Instructions to follow: Please copy each line in the records below that contains the string "range".

Dataset records:

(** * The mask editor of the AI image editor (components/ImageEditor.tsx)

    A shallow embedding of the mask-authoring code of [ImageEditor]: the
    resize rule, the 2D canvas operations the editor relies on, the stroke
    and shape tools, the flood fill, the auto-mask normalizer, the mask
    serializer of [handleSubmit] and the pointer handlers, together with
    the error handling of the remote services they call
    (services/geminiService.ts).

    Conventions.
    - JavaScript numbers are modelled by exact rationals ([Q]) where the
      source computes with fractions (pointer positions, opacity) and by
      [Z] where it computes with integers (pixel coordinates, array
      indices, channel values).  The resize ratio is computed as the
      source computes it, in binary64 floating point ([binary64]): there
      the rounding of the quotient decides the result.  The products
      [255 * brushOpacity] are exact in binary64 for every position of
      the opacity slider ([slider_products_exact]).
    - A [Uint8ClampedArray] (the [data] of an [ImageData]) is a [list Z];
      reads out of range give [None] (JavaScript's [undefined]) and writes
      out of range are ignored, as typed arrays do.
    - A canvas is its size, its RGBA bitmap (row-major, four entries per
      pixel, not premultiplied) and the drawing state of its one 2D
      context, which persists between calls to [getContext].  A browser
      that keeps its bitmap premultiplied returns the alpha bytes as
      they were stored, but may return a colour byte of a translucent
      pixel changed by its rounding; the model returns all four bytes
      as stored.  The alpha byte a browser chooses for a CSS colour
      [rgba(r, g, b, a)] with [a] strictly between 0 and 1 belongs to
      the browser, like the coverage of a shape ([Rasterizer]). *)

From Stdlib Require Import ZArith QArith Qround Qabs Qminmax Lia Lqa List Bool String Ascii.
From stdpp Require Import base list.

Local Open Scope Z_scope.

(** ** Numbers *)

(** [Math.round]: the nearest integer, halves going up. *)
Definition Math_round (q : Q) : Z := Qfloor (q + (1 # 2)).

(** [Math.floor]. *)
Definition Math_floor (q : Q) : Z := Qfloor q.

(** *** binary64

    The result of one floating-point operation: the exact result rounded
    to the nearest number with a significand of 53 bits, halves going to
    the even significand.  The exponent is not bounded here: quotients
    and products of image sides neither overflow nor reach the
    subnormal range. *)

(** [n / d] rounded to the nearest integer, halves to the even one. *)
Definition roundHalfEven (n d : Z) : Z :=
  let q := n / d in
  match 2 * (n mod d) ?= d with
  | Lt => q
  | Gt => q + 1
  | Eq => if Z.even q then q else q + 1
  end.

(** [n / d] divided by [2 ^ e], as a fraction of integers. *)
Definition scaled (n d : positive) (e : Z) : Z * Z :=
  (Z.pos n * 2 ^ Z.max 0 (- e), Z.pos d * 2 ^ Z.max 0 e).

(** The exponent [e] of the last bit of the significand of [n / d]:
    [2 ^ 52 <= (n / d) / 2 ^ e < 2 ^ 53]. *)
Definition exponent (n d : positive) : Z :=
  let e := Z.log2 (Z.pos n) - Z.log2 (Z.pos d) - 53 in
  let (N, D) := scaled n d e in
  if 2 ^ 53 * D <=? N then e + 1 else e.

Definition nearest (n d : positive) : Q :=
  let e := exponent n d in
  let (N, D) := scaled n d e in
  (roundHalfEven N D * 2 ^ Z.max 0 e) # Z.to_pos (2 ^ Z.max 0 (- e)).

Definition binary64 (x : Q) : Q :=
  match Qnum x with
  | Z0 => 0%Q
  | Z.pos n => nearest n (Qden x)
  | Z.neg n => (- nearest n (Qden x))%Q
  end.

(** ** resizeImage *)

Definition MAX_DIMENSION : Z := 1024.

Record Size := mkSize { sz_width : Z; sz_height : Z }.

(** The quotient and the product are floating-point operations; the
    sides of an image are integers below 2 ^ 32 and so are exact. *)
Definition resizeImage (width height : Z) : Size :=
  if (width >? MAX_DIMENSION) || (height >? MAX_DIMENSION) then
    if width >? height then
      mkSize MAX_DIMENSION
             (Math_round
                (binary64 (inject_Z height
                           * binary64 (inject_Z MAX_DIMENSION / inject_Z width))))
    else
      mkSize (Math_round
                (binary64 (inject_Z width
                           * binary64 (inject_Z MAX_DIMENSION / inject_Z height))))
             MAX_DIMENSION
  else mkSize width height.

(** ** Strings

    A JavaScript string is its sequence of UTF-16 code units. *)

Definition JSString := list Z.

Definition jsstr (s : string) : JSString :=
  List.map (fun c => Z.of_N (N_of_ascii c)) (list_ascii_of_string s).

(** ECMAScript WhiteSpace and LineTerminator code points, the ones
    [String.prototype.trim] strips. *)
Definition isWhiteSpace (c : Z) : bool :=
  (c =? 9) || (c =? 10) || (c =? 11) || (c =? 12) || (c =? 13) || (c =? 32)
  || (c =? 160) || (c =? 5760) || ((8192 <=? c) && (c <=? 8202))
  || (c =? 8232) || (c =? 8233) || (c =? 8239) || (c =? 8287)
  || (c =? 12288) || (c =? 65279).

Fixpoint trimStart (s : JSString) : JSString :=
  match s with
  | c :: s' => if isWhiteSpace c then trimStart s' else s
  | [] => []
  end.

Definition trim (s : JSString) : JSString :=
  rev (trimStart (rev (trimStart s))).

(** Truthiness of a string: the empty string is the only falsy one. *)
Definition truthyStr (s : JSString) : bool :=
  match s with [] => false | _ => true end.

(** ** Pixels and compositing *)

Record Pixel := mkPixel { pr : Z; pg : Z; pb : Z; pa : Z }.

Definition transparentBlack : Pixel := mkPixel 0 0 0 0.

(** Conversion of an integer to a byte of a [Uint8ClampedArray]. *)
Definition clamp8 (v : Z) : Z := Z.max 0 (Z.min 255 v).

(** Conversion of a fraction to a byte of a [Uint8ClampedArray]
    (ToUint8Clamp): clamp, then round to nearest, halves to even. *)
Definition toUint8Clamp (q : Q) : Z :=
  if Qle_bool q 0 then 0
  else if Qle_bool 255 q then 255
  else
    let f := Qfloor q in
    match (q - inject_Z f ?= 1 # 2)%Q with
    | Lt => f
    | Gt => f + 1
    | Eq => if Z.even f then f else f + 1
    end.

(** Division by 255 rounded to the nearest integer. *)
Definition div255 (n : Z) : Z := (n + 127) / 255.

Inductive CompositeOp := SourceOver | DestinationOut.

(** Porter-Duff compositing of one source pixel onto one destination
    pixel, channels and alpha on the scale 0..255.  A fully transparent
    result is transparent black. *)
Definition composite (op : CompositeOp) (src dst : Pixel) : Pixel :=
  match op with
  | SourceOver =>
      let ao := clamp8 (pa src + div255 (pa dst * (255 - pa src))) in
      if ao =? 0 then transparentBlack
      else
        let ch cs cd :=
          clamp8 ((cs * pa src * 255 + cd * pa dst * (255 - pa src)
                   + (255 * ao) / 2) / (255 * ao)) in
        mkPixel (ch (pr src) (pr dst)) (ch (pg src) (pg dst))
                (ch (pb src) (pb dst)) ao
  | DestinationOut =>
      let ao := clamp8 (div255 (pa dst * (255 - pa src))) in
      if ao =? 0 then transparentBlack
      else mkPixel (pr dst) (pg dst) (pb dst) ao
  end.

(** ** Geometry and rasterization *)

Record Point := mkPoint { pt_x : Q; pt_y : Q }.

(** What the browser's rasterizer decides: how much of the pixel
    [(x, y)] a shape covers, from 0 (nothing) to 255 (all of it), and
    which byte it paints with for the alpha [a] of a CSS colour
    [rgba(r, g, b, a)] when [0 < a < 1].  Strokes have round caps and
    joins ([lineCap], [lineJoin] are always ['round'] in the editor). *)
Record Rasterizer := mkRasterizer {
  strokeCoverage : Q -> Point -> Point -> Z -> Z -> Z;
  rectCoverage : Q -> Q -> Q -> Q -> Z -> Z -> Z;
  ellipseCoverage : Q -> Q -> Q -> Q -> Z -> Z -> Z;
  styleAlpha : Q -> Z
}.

* * *

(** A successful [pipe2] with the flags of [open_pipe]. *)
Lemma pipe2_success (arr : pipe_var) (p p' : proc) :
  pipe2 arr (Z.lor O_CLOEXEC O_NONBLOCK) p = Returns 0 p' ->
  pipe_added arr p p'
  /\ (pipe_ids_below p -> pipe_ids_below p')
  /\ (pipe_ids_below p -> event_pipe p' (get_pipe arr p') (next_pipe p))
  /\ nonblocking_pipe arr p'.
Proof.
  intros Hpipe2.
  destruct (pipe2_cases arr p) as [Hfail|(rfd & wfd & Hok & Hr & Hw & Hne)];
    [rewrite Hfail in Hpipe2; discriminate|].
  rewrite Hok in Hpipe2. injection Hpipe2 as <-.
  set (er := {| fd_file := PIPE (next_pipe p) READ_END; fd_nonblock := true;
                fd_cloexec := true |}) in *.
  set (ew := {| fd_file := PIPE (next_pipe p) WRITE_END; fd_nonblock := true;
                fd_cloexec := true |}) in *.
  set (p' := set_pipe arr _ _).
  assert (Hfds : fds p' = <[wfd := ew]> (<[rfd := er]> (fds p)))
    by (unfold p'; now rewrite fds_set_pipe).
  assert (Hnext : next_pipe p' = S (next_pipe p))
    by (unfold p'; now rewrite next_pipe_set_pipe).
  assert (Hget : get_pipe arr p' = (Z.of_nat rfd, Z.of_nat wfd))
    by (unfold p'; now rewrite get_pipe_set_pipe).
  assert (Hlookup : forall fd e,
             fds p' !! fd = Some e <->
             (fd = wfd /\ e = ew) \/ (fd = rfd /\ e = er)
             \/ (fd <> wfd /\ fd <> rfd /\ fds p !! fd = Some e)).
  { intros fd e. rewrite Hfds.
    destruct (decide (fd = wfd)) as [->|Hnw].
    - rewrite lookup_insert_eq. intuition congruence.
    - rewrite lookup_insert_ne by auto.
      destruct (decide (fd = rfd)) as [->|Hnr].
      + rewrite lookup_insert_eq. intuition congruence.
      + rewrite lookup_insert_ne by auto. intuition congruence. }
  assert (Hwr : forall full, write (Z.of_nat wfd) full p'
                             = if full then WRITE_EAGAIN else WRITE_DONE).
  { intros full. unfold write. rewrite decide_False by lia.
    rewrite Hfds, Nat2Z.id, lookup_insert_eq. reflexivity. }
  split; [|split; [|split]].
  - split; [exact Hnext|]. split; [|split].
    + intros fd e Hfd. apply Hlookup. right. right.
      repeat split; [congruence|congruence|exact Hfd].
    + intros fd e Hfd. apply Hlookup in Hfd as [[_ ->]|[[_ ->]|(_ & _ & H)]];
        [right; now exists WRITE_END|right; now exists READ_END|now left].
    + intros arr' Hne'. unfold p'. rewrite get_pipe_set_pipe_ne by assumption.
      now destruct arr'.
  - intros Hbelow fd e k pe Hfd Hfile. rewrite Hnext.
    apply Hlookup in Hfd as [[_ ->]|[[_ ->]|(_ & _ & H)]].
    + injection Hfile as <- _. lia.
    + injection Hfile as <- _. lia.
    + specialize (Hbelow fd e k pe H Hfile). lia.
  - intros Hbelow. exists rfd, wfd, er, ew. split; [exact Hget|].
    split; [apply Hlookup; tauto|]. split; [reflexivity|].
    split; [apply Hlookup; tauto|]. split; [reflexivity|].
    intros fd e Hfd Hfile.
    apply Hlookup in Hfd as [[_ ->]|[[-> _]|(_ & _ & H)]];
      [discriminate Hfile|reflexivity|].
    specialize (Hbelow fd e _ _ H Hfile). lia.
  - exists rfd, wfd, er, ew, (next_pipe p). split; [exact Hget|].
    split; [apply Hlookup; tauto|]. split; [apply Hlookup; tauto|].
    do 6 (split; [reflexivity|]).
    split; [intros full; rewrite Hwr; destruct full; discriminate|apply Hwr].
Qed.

==

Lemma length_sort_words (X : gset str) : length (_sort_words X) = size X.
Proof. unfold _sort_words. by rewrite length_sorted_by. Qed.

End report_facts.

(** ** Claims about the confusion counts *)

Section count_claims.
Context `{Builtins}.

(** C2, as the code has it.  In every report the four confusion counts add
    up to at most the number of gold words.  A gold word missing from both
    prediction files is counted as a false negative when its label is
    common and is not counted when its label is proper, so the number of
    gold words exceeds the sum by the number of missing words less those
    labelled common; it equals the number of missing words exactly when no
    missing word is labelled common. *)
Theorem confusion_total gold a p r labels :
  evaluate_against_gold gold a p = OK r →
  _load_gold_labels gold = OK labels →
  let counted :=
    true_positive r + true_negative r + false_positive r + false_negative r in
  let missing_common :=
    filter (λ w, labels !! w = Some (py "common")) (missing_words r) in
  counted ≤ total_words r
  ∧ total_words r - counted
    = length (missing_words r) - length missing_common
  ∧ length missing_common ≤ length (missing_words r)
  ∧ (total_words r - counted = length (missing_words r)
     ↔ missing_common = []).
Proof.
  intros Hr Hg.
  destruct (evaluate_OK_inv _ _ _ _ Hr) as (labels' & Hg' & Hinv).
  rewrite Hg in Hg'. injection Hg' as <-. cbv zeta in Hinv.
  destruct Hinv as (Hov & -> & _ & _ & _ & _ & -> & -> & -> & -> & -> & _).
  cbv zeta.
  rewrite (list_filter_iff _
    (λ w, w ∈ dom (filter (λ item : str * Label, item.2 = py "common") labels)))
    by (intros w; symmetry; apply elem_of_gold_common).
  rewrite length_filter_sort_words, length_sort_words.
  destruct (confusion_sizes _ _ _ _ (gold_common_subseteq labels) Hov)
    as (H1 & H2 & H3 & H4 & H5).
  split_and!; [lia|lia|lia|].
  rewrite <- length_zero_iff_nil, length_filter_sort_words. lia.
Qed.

Response for this exercise:
      reads out of range give [None] (JavaScript's [undefined]) and writes
      out of range are ignored, as typed arrays do.
    subnormal range. *)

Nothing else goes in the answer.